Compram sentenças judiciais e campanhas políticas.
Contribuem com milhões para as universidades públicas. Mas não é filantropia. É um dinheiro corruptor. Acontece que é das universidades que saem os laudos de impacto ambiental.
Lições de resistência
Muitos dados e historias narrados neste documentário são desconhecidos pela maioria dos argentinos devido ao bloqueio que os meios de comunicação têm montado em torno do tema. As mobilizações massivas de habitantes atingidos, bloqueios seletivos de estradas, pressões sobre os tribunais, exposição de fotos com os efeitos tóxicos dos rejeitos, a tradição de luta do povo argentino, etc.
Estreado no fim de 2009 não limitou as suas exibições aos cinemas. Os realizadores o tem levado, gratuitamente, às praças públicas das pequenas cidades, com um forte efeito multiplicador de conscientização. Ainda este ano, Pino Solanas promete lançar uma segunda parte: Terra sublevada ouro negro com a mesma ótica, mas focada no tema do petróleo.
Pascua-Lama, o saqueio a 4 mil metros de altura
Em 1997 Carlos Menem e seu homólogo chileno Eduardo Frei assinaram o Tratado de Integração e Complementação Mineira pelo qual, pode-se dizer, os dois países deixaram de ser vizinhos, porque os mais de 5 mil km que tinham de fronteira, por uma faixa de 100 km de largura, passaram a ser uma região autônoma, sob o domínio das mineradoras. A afortunada empresa premiada é a canadense Barrick Gold Corporation na qual Bush pai é sócio e tem uma extensa ficha criminal. É acusada de corromper governos, promover conflitos armados na África com ajuda de mercenários e agentes da CIA, ademais de tráfico de armas e drogas. Agora, na Cordilheira dos Andes, está implementando o maior projeto de exploração de ouro do mundo, o Pascua-Lama. As reservas calculadas são de 18 milhões de onças de ouro além de enormes quantidades de prata e cobre.

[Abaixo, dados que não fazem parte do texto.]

(** ** The argument of a command *)

(** What follows a keyword that ends in a space, in a stripped line, is
    not blank. *)
Lemma argument_not_blank kw u :
  rstrip u = u -> prefix (kw ++ " ") (lower u) = true ->
  strip (drop (String.length (kw ++ " ")) u) <> "".
Proof.
  intros Hu Hp Hblank.
  apply prefix_iff in Hp as [post Hp].
  apply lower_app_inv in Hp as (a & b & -> & Ha & _).
  apply lower_app_inv in Ha as (a1 & a2 & -> & Ha1 & Ha2).
  destruct a2 as [|c [|]]; try discriminate. simpl in Ha2.
  injection Ha2 as Hc. apply lower_char_space in Hc. subst c.
  assert (Hlen : String.length (kw ++ " ") = String.length (a1 ++ " "))
    by (rewrite <- Ha1, !length_app, lower_length; reflexivity).
  rewrite Hlen, drop_app in Hblank.
  assert (Hb : all_in is_space b = true) by now apply strip_nil.
  assert (Hr : rstrip ((a1 ++ " ") ++ b) = rstrip a1).
  { rewrite app_assoc. apply rstrip_app_spaces. simpl. now rewrite Hb. }
  rewrite Hr in Hu.
  pose proof (rstrip_length a1) as Hl. rewrite Hu in Hl.
  rewrite !length_app in Hl. simpl in Hl. lia.
Qed.

Lemma argument_ok kw raw :
  prefix (kw ++ " ") (lower (strip raw)) = true ->
  strip (drop (String.length (kw ++ " ")) (strip raw)) <> "" /\
  strip (strip (drop (String.length (kw ++ " ")) (strip raw))) =
    strip (drop (String.length (kw ++ " ")) (strip raw)) /\
  occurs (strip (drop (String.length (kw ++ " ")) (strip raw))) raw.
Proof.
  intros Hp. split; [|split].
  - apply argument_not_blank; [|assumption]. unfold strip. apply rstrip_idem.
  - apply strip_idem.
  - apply occurs_trans with (drop (String.length (kw ++ " ")) (strip raw));
      [apply occurs_strip|].
    apply occurs_trans with (strip raw); [|apply occurs_strip].
    destruct (occurs_drop (String.length (kw ++ " ")) (strip raw)) as [pre E].
    exists pre, "". now rewrite app_nil_r.
Qed.

(** X11.  A text or a name that the loop passes to a command is never
    empty, has no white space at either end, and stands in the line as
    typed, letter case included; the clock reading of the line is the one
    given to the command. *)
Theorem cli_arguments_are_trimmed (now raw : string) (c : Command) :
  dispatch now raw = Call c ->
  match c with
  | CmdNote now' text | CmdMed now' text =>
      now' = now /\ text <> "" /\ strip text = text /\ occurs text raw
  | CmdFrequency name | CmdMedFrequency name =>
      name <> "" /\ strip name = name /\ occurs name raw
  | _ => True
  end.
Proof.
  unfold dispatch.
  destruct (strip raw =? ""); [discriminate|].
  destruct (lower (strip raw) =? "exit"); [discriminate|].
  destruct (lower (strip raw) =? "help"); [discriminate|].
  destruct (prefix "note " (lower (strip raw))) eqn:P1.
  { intros [= <-]. split; [reflexivity|]. exact (argument_ok "note" raw P1). }
  destruct (prefix "med " (lower (strip raw))) eqn:P2.
  { intros [= <-]. split; [reflexivity|]. exact (argument_ok "med" raw P2). }
  destruct (lower (strip raw) =? "timeline"); [now intros [= <-]|].
  destruct (prefix "frequency " (lower (strip raw))) eqn:P3.
  { intros [= <-]. exact (argument_ok "frequency" raw P3). }
  destruct (prefix "med_frequency " (lower (strip raw))) eqn:P4.
  { intros [= <-]. exact (argument_ok "med_frequency" raw P4). }
  destruct (lower (strip raw) =? "nurse_note"); [now intros [= <-]|].
  destruct (lower (strip raw) =? "med_note"); [now intros [= <-]|].
  discriminate.
Qed.
(* ===== verification/_CoqProject ===== *)
-Q . S2P
Prelude.v
GoStrings.v
GoLines.v
GoNet.v
GoUrl.v
Tokens.v
GoDecode.v
StoreDB.v
IPAlloc.v
Store.v
ConfigData.v
Config.v
Wg.v
Sha256.v
Stealth.v
SelfSigned.v
Carriers.v
Node.v
Speedtest.v
GoDuration.v
Bridge.v
GoJson.v
Services.v
Dns.v
Auth.v
DropClient.v
DropService.v
Telemetry.v
Wallet.v
ServiceAgent.v
Readiness.v
Api.v
Transport.v
Sentinel.v
Firewall.v
GatewayClient.v
Threads.v
Provenance.v
Concurrent.v
ControlChannel.v
P2P.v
Schema.v
Boot.v
Startup.v
System.v
Channel.v
Cli.v
Lifecycle.v
(* ===== verification/Prelude.v ===== *)
(** * Erebrus node: a verification development

    The program (src/) is a VPN node: it keeps WireGuard peers in a SQLite
    store, configures the WireGuard interface, runs two stealth carriers
    (VLESS+Reality and Hysteria2, through sing-box), serves an HTTP API to its
    gateway, talks to the gateway over a control channel, publishes private
    services with a DNS resolver, enforces a DNS policy through a Sentinel
    sidecar, and offers file storage (Drop) through a Kubo sidecar.  This
    library translates the parts of it that carry state and decisions into
    executable definitions and proves what makes them correct.

    ** Files

    Shared:
    - Prelude (this file): Go errors as values, results, the state-and-error
      monad [M], sorting as a class, generic lemmas, the [erebrus] hint
      database and the [keeps] framework for relations preserved by programs.
    - GoStrings, GoLines, GoNet, GoUrl, GoDuration, GoJson, GoDecode, Sha256:
      the functions of Go's standard library that the code uses (strings,
      strconv, line scanning, net addresses, URL escaping, host:port,
      durations, JSON values and their decoding into structs, SHA-256), as
      executable functions on bytes.  Tokens: random hex and base64 tokens
      (stealth/secrets.go, node/service.go).
    - Threads: programs that stop at each call, pools of them, schedules, and
      rely-guarantee reasoning over the interleavings.

    Components, each with its sources under src/internal/:
    - StoreDB, Store (store/store.go, carriers.go, services.go, acls.go): the
      tables, the driver whose calls may fail, transactions with rollback, and
      every query and statement.  [UpsertPeer] is the transaction behind
      provisioning.  Schema (store/store.go, store/migrations/): the database
      file, the migrations as SQL text with a lexer and parser for the
      statements they use, the data source name with its pragmas (a reference
      is enforced only on a connection with [foreign_keys]), [Open], [Close].
    - IPAlloc (store/ipalloc.go): address allocation.
    - ConfigData, Config (config/): loading from the environment, modes,
      profiles, defaults, validation.
    - Wg (wg/): server keys, the rendered interface file, device sync.
    - Stealth (stealth/): secrets over the [SettingsStore] interface, the life
      cycle of the sing-box instance, server options, client profile.
      SelfSigned (stealth/tlscert.go, registry.go): the certificate template
      and the protocol registries.
    - Carriers (carriers/rotate.go): credential rotation.
    - Node (node/service.go, api/types.go): provisioning on top of the store,
      WireGuard and the carriers.  Concurrent: the same calls as threads that
      run in parallel and interleave at every store, file and device call.
    - Bridge (node/gateway.go, gatewayclient/messages.go): what the node tells
      the gateway and the commands it executes.
    - Services (services/, templates/): the service registry, access rules,
      presets.  Dns (dns/): the private resolver and the forwarder.
    - Auth (gatewayauth/verify.go, api/middleware.go): the check in front of
      the private API, with the keys it captures when the routes are built.
      Api (api/server.go, peers.go, drop.go): the handlers, written against
      the [Provisioner] interface, which Node implements; the handler of PUT
      also in its two parts, the checks and the provisioning.  Readiness
      (readiness/): the readiness report.
    - DropClient, DropService (drop/): bounded streams, the Kubo client, the
      health state and the identity handoff.
    - Transport (transport/): scoring and choice of transports.
    - Wallet (wallet/): chain names, addresses, public keys and challenge
      signatures derived from the mnemonic.
    - GatewayClient (gatewayclient/register.go, credentials.go, the loop Run
      of client.go): registration, stored credentials over the [SettingsStore]
      interface, token refresh, reconnecting.
    - ControlChannel (gatewayclient/client.go, heartbeat.go): one session on
      the control channel as a step machine of its two goroutines, written
      against the [ControlBackend] class, which Bridge implements.  Channel:
      the reconnect loop, its sessions and the goroutines they leave behind on
      the running node of System, as one machine.
    - Sentinel (sentinel/): the policy server of the sidecar: the blocklist
      files it writes, its validation and its HTTP handlers.  Firewall
      (firewall/): the node's client of it and the synchronisation of the
      gateway's policy; its peer in the model is the Sentinel of that file.
    - Speedtest (speedtest/), ServiceAgent (serviceagent/): the throughput
      measurements and the health of the firewall sidecar, both cached for
      reports.  Telemetry (telemetry/): the logger and the collectors.
    - P2P (p2p/): the libp2p identity and the start of the host.  Boot,
      Startup (nodeapp/run.go, registrar/): the start of the node, in the
      order of Run.  System (nodeapp/run.go): the running node, on which the
      HTTP server, the control channel, the background tasks and other
      processes act in any order; a PUT may wait between its checks and its
      provisioning while anything else happens.  Lifecycle (nodeapp/run.go):
      Run as a whole, from opening the database to the deferred calls, and the
      lives of the node on one host.  Cli (nodeapp/): the entry point and its
      subcommands.
    - Provenance: relates the programs of all layers to the store operations
      they run; the theorems on the whole node rest on it.

    The components interact as in the code: Node calls Store, Wg and Stealth;
    Carriers calls Stealth and Store; Bridge calls Node, Stealth and the
    firewall (through a record of operations); Api calls Auth, Node (through
    the [Provisioner] class), Readiness and DropService; Dns calls Services, which
    calls Store; GatewayClient calls Wallet; ControlChannel calls Bridge (through
    the [ControlBackend] class); Firewall exchanges requests with Sentinel; Boot
    and Startup put the components together, System lets them run, Channel joins
    the control client to it, and Lifecycle and Cli start and end it.  Their
    states are nested records, and [zoom] runs a component's program on its
    part.  The configuration that the code shares by pointer is one value in
    the running node, the one of the firewall client ([fc_cfg]).

    ** Conventions

    A function that returns an error is a [result]; one that also changes
    state is a program of [M S], whose state changes made before an error
    remain.  Failures of the database driver, of file and device calls and of
    sing-box are schedules in the state, so a theorem without a hypothesis on
    them covers every failure; a failing write may leave a file cut short.
    Values the code draws (clock, random ids and keys, certificates) are
    arguments.  Third-party code (WireGuard key parsing, PASETO verification,
    SHA3, DNS messages and exchange, Kubo, CID decoding, key derivation) is an
    argument of the definitions that use it; what a theorem needs of it is a
    hypothesis.  Widths matter where stated: int64 and uint16 arithmetic is
    written with its wrap-around.  Strings are byte sequences and case folding
    is on ASCII letters.

    Loops are structural or run on fuel that is shown to be enough: the
    allocation loop runs at most one round more than there are reserved
    addresses, a stream copy at most one read per byte and chunk, the JSON and
    duration decoders one round per byte of their input.  The control channel
    is a partial function on states, with the schedule as the list of its
    events; a pool of threads likewise, and each of its schedules may stop
    anywhere.  In Concurrent a transaction of the store and a call of the
    operating system are single steps: the store has one connection.  The
    theorems state that the result is produced, not only what it is if it is.

    ** What the theorems show

    - Store and allocation: the lowest free address is found or the subnet is
      exhausted; provisioning refines a map from id to peer; the constraints
      hold in every reachable database, an operation is refused exactly for its
      conflicts, failed operations change nothing, and a peer's address and
      credentials never change.  The migrations bring a file from any
      interrupted state to the schema, and the constraints that SQLite then
      enforces are exactly that invariant.
    - Node, WireGuard and API: a provisioned peer is live on the device;
      resync keeps exactly the gateway's list; the interface file has the
      intended lines exactly when no written field holds a newline; outside
      debug mode peers change only by requests that the authentication lets
      through, and a draining node admits no PUT.
    - The whole node: from the database before the start to any state of a
      run, whatever the order of events and whichever calls fail, peers change
      only on the gateway's authority, a drained node provisions nothing but
      what was in flight, and a peer keeps its address and credentials until
      it is removed.  The same authority holds when commands arrive as frames
      over sessions that come and go.  Calls that run in parallel keep the
      database consistent and leave on the device a list that the store had.
      Over any number of restarts the next Open succeeds with the rows of
      before, and a life that is not killed by another goroutine's panic
      leaves nothing open.
    - Gateway: commands are answered and touch only what they name; usage
      reports add up to the traffic; registration yields credentials for the
      node's own identity only, and reconnecting backs off between bounds.
      A session says hello first, reports and answers in order and ends in
      every way the code ends it; from each live state it can make progress.
    - Start: a node runs only with its essentials, connects under its own
      identity and keeps its registration over restarts; readiness and the
      exit code of the status command are characterised.
    - Policy: the Sentinel applies exactly the policy it accepts, the files are
      exactly the policy's entries, and synchronisation enforces the gateway's
      policy; the status report is independent of the node's secrets.
    - Secrets: keys and carrier secrets are stable, a running instance serves
      the secrets handed to clients, client profiles match the server.
    - Configuration: validation is characterised exactly, byte sizes never
      wrap, defaults are stable.
    - Services and DNS: published services are read back, private services
      admit exactly whom their rules name, registered names resolve locally.
    - Drop: an accepted upload has the declared bytes and digest and fits, the
      copies terminate on every stream that does; the identity handoff never
      replaces an identity.
    - Where the code does not do what it means to, the theorem states what it
      does: a malformed key is committed and blocks provisioning, a peer name
      can add configuration lines, the public key can be lost, the bind warning
      is lost, rotation records stay active and the grace period is only a
      record, unknown private names leave the node, mixed-case services do not
      resolve, uploads reserve nothing, a rule with a full DID never matches,
      a dial refused after each token refresh is repeated without a pause,
      usage read for a frame that is not sent is lost, a configured credential
      never counts as ready, a stale identity outlives its removal from the
      configuration, the licence check fails open, a flag crashes serve, a
      deleted peer can be put back on the device by a concurrent PUT, a writer
      outlives its session and takes a usage report with it, a listener that
      cannot bind ends the process with status 0, the peer routes accept a
      token without a node id, a PUT in flight crosses a drain, and Open
      ignores permissions that it could not set.

    ** Not modelled

    Sockets and TLS (listening, dialling and shutting down are calls with an
    outcome); the pages of the SQLite file and SQL beyond the statements of the
    migrations and the queries; the sing-box protocol implementations, the
    encoding of certificates and the Prometheus exposition; memory-level data
    races (a goroutine's access to a shared object is one step); the bodies of
    proxied requests and the JSON text of responses (the values encoded are
    modelled); time-outs and deadlines, other than as failures; the main
    functions of cmd/erebrus and cmd/erebrus-node, which only call the entry
    point.  These are calls into libraries or the operating system with no
    decision of the program's own. *)
From Stdlib Require Export Ascii.
From stdpp Require Export base list gmap strings pretty sorting.
From Stdlib Require Export ZArith Lia.
(** ** IPv6 text parses to 16 bytes *)

Lemma v6_finish_length ip ell s r :
  (length ip ≤ 16)%nat → (∀ e, ell = Some e → (e ≤ length ip)%nat) →
  v6_finish ip ell s = Some r → length r = 16%nat.
Proof.
  intros Hip Hell. unfold v6_finish. destruct (negb _); [done|].
  destruct (Nat.ltb_spec (length ip) 16).
  - destruct ell as [e|]; [|done]. intros [= <-]. specialize (Hell e eq_refl).
    rewrite !length_app, length_take, length_replicate, length_drop. lia.
  - destruct ell; [done|]. intros [= <-]. lia.
Qed.

Lemma v4_fields_bytes s : ∀ acc val digLen ip,
  bytes acc → 0 <= val <= 255 → v4_fields acc val digLen s = Some ip →
  bytes ip.
Proof.
  induction s as [|c s IH]; intros acc val digLen ip Hacc Hval; simpl.
  - destruct (_ <? _)%nat; [done|]. intros [= <-]. apply Forall_app. split; [done|].
    by apply Forall_singleton; unfold is_byte; lia.
  - destruct (is_digit c) eqn:Ed.
    + destruct (_ && _); [done|]. destruct (Z.ltb_spec 255 (val * 10 + (code c - 48))); [done|].
      apply IH; [done|]. unfold is_digit, in_range in Ed. lia.
    + destruct (code c =? 46); [|done]. destruct (_ || _); [done|].
      destruct (_ =? _)%nat; [done|]. apply IH; [|lia].
      apply Forall_app. split; [done|]. by apply Forall_singleton; unfold is_byte; lia.
Qed.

Os sucessores de Menem e Frei têm moldado as legislações em ambos os países, sacrificando a soberania, para garantir a Barrick o lucro máximo e a impunidade. Neste sentido, a servil mandatária argentina Cristina Kirchner removeu recentemente o último obstáculo que poderia inviabilizar os planos da Barrick: liberou a destruição das geleiras andinas ao vetar uma lei que as protegia. Mais uma vez os incentivos fiscais, reembolsos, isenções (até os combustíveis que precisarem lhes serão fornecidos livres de impostos) e inúmeras facilidades tornam difícil calcular se deixarão algum lucro ou se o Chile e a Argentina acabarão pagando para serem saqueados.
Sublevação cidadã em Andalgalá
Em Andalgalá, interior de Catamarca, projetam a implantação de um projeto três vezes maior do que a Alumbrera. Desde dezembro o povo vem resistindo à entrada das máquinas que vem a estudar o subsolo a procura de ouro. Se for do interesse das mineradoras a população será despejada.
Na noite de 15 de fevereiro ultimo as forças do governo semearam terror. Desligaram a luz da cidade e a continuação, polícias provinciais e federais atacaram a população com balas de borracha, pauladas e bombas de gás. Tudo para abrir caminho às máquinas da mineradora. O povo desarmado resistiu valentemente até o amanhecer. Dezenas ficaram feridos. Mais de trinta presos. A população incendiou o prédio da prefeitura, atacou o fórum e escritórios da empresa minera. Mas valeu a luta: as máquinas não passaram e o juiz que tinha autorizado a operação suspendeu o empreendimento.
O prefeito disse que os que resistiram (cerca de cinco mil cidadãos) eram "delinquentes drogados e alcoolizados".